EXERCISE >> Lines from the line with "Redirected 302 ((if" to the line with "Definition ServeSessionFileNoCache (path" in the entries below, and only those, must be output exactly, with both ends included.
═══ ENTRIES SUPPLIED ═══
(** * The database *)

(** All the records of a collection. *)
Class AllRecords `{PocketBase} := { FindAllRecords : string -> db -> result (list record) db_error }.
Class AllRecordsLaws `{AllRecords} : Prop := {
  all_spec : forall c d rs, FindAllRecords c d = Ok rs ->
    forall r, r ∈ rs <-> FindRecordById c (r_id r) d = Ok r;
  all_nodup : forall c d rs, FindAllRecords c d = Ok rs -> NoDup (r_id <$> rs) }.
#[export] Instance mem_all : AllRecords := {| FindAllRecords c d := Ok (mem_records c d) |}.
#[export] Instance mem_all_laws : AllRecordsLaws.
Proof.
  constructor; intros c d rs [= <-]; [intros r; apply mem_records_spec|]. unfold mem_records.
  pose proof (NoDup_fst_map_to_list (m_tbl d)) as Hnd. induction (map_to_list (m_tbl d)) as [|[[c' i] f] l IH]; [constructor|].
  rewrite fmap_cons in Hnd. apply NoDup_cons in Hnd as [Hnew Hnd]. cbn [omap list_omap fst snd].
  destruct (bool_decide (c' = c) && negb (bool_decide (i = ""%string))) eqn:Hci; [|by apply IH].
  apply andb_true_iff in Hci as [->%bool_decide_eq_true _]. rewrite fmap_cons. apply NoDup_cons. split; [|by apply IH]. contradict Hnew.
  apply list_elem_of_fmap in Hnew as (r&Hi&([[c' j] f']&Hin&Hr)%list_elem_of_omap). cbn [fst snd] in Hr. revert Hr. case_match eqn:Hj; [|done].
  apply andb_true_iff in Hj as [->%bool_decide_eq_true _]. intros [= <-]. cbn [r_id] in Hi. subst j. by apply (list_elem_of_fmap_2 fst) in Hin.
Qed.

Section server.
Context `{PocketBase} `{!AllRecords}.
Abbreviation handler := (proc World).

(** [signaling-server/cmd/server/main.go:179-182] deleteExpiredSessions *)
Definition share_expired (now : Z) (r : record) : bool :=
  let t := GetDateTime r "expires_at" in negb (IsZero t) && negb (now <? t).
(** One after the other, until one cannot be deleted. *)
Fixpoint delete_each (now : Z) (rs : list record) : handler (result unit string) :=
  match rs with
  | [] => mret (Ok tt)
  | r :: rs' =>
      if share_expired now r then
        deleted ← db_act (Delete r);
        match deleted with
        | Err e => mret (Err ("delete expired session " +:+ r_id r +:+ ": " +:+ e)%string)
        | Ok _ => delete_each now rs'
        end
      else delete_each now rs'
  end.
(** [signaling-server/cmd/server/main.go:171-189] deleteExpiredSessions *)
Definition deleteExpiredSessions : handler (result unit string) :=
  rs ← db_get (FindAllRecords "sessions");
  match rs with
  | Err e => mret (Err e)
  | Ok rs => now ← get_now; delete_each now rs
  end.

(** A new user's record, before it is saved.
    [signaling-server/cmd/server/main.go:147-155] main *)
Definition new_user (cfg : Config) (now : Z) (r : record) : record :=
  let r := rset "relay_quota_gb" (VFloat (DefaultQuotaGB cfg)) r in
  let r := rset "current_period_usage_gb" (VFloat (S754_zero false)) r in
  let r := rset "quota_period_start" (VTime now) r in
  let r := rset "quota_period_end" (VTime (now + 30 * 24 * 3600 * Second)) r in
  rset "turn_baseline_bytes" (VFloat (S754_zero false)) r.

(** [signaling-server/cmd/server/main.go:193-212] serveShareRedirect *)
Definition serveShareRedirect (code : string) : handler answer :=
  if bool_decide (code = ""%string) then mret NotFound
  else
    rs ← db_get (FindRecords "sessions" [("code"%string, code)] 1);
    mret (match rs with
          | Ok (r :: _) => Redirected 302 ((if bool_decide (GetString r "share_type" = "immich"%string) then "/i/" else "/s/") +:+ code)%string
          | _ => NotFound
          end).

(** [signaling-server/internal/handler/rest.go:34-59] ServeSessionFileNoCache *)
Definition ServeSessionFileNoCache (path code shareType : string) : handler answer :=
  if bool_decide (code = ""%string) then mret NotFound
  else
    rs ← db_get (FindRecords "sessions"
                   ((("code"%string, code) :: if bool_decide (shareType = ""%string) then [] else [("share_type"%string, shareType)])) 1);
    mret (match rs with Err _ => ServerError | Ok [] => NotFound | Ok (_ :: _) => Served path true end).
End server.

(** * The routes *)

(** PocketBase's mail settings: enabled, host, port, user and password.
    [signaling-server/cmd/server/main.go:34-44] main *)
Definition smtp_settings (c : Config) : option (bool * string * Z * string * string) :=
  if HasSMTP c then Some (true, SMTPHost c, default 0 (Atoi (SMTPPort c)), SMTPUser c, SMTPPassword c) else None.

Inductive endpoint :=
| WsAgent | WsClient | WsRelay
| SessionInfo (code : string) | ShareRedirect (code : string) | SessionFile (path code shareType : string)
| File (path : string) | Dir (root path : string)
| KeysCreate | KeysList | KeysRotate (id : string) | KeysRevoke (id : string) | Account | AccountQuota.

(** A pattern's literal segments, and what its wildcard makes of the rest: one
    segment that is not empty, or with [...] all that remain. *)
Definition page (p : string) : endpoint := File ("./web/" +:+ p).
Definition exact_routes : list (list string * endpoint) :=
  [(["ws"; "agent"], WsAgent); (["ws"; "client"], WsClient); (["ws"; "relay"], WsRelay);
   ([""], page "home.html"); (["join"], page "index.html"); (["sw.js"], page "sw.js"); (["app.js"], page "app.js");
   (["register"], page "register.html"); (["login"], page "login.html"); (["account"], page "account.html");
   (["api"; "keys"], KeysList); (["api"; "account"], Account); (["api"; "account"; "quota"], AccountQuota)]%string.
Definition one (s : string) (e : endpoint) : option endpoint := if bool_decide (s = ""%string) then None else Some e.
Definition get_route (segs : list string) : option endpoint :=
  match snd <$> find (fun p => bool_decide (p.1 = segs)) exact_routes with
  | Some e => Some e
  | None =>
      match segs with
      | ["sessions"; code] => one code (SessionInfo code)
      | ["share"; code] => one code (ShareRedirect code)
      | ["s"; code] => one code (page "index.html")
      | ["i"; key] => one key (SessionFile "./web/index.html" key "immich")
      | "src" :: rest => match rest with [] => None | _ => Some (Dir "./web/src" (join_slash rest)) end
      | "noise-p256" :: rest => match rest with [] => None | _ => Some (Dir "./web/noise-p256" (join_slash rest)) end
      | _ => None
      end%string
  end.
(** The server's own routes; [None] is left to PocketBase.
    [signaling-server/cmd/server/main.go:48-111] main *)
Definition route (method : string) (segs : list string) : option endpoint :=
  if bool_decide (method = "GET"%string) then get_route segs
  else if bool_decide (method = "POST"%string) then
    match segs with ["api"; "keys"] => Some KeysCreate | ["api"; "keys"; id; "rotate"] => one id (KeysRotate id) | _ => None end%string
  else if bool_decide (method = "DELETE"%string) then
    match segs with ["api"; "keys"; id] => one id (KeysRevoke id) | _ => None end%string
  else None.

(** A call: who is signed in, the key in the query, the label of the body, the
    share in the query, and what [websocket.Accept] gives for it. *)
Record call := mkCall { hc_auth : option record; hc_key : string; hc_label : string; hc_share : string; hc_conn : option nat }.

Section serve.
Context `{PocketBase} `{JWT} `{TimeText} `{Bcrypt}.
Context (cfg : ServerConfig).
Abbreviation handler := (proc World).

Inductive outcome := Json (r : response) | Page (a : answer) | Report (account email : string) (q : QuotaInfo) | Quota (q : QuotaInfo) | Socket (r : http_result).

(** [apis.RequireAuth()]. *)
Definition require_auth (c : call) (h : handler outcome) : handler outcome :=
  match hc_auth c with
  | None => mret (Json (err_resp 401 "The request requires valid record authorization token."))
  | Some _ => h
  end.
(** The middleware of the API key around a handler. *)
Definition require_key (c : call) (h : string -> string -> handler outcome) : handler outcome :=
  r ← APIKeyAuth (hc_key c);
  match r with Err e => mret (Json e) | Ok (key, account) => h key account end.
Definition json (h : handler response) : handler outcome := r ← h; mret (Json r).
Definition socket (h : handler http_result) : handler outcome := r ← h; mret (Socket r).

(** [signaling-server/cmd/server/main.go:51-129] main *)
Definition serve (e : endpoint) (c : call) : handler outcome :=
  match e with
  | WsAgent => require_key c (fun key account => socket (AgentWS cfg true key account (hc_conn c)))
  | WsClient => socket (BrowserWS cfg (hc_share c) (hc_conn c))
  | WsRelay => socket (_ ← (match hc_conn c with Some conn => RelayWS (RelayJWTSecret cfg) conn | None => mret tt end); mret Upgraded)
  | SessionInfo code => json (GetSessionInfo code)
  | ShareRedirect code => a ← serveShareRedirect code; mret (Page a)
  | SessionFile path code type => a ← ServeSessionFileNoCache path code type; mret (Page a)
  | File path => mret (Page (ServeFileNoCache path))
  | Dir root path => mret (Page (ServeDirNoCache root path))
  | KeysCreate => require_auth c (json (CreateAPIKey (hc_auth c) (hc_label c)))
  | KeysList => require_auth c (json (ListAPIKeys (hc_auth c)))
  | KeysRotate id => require_auth c (json (RotateAPIKey (hc_auth c) id))
  | KeysRevoke id => require_auth c (json (RevokeAPIKey (hc_auth c) id))
  | Account => require_auth c (mret (match GetAccount (hc_auth c) with Ok (i, m, q) => Report i m q | Err e => Json e end))
  | AccountQuota => require_key c (fun _ account =>
      r ← GetAccountQuota account; mret (match r with Ok q => Quota q | Err e => Json e end))
  end.

(** What only a signed-in user or an agent with a good key may reach; the
    sockets that ask for a share or a token; the rest is public. *)
Definition guarded (e : endpoint) : bool :=
  match e with WsAgent | KeysCreate | KeysList | KeysRotate _ | KeysRevoke _ | Account | AccountQuota => true | _ => false end.
Definition public (e : endpoint) : bool :=
  match e with SessionInfo _ | ShareRedirect _ | SessionFile _ _ _ | File _ | Dir _ _ => true | _ => false end.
═══
SOLUTION >>
          | Ok (r :: _) => Redirected 302 ((if bool_decide (GetString r "share_type" = "immich"%string) then "/i/" else "/s/") +:+ code)%string
          | _ => NotFound
          end).

(** [signaling-server/internal/handler/rest.go:34-59] ServeSessionFileNoCache *)
Definition ServeSessionFileNoCache (path code shareType : string) : handler answer :=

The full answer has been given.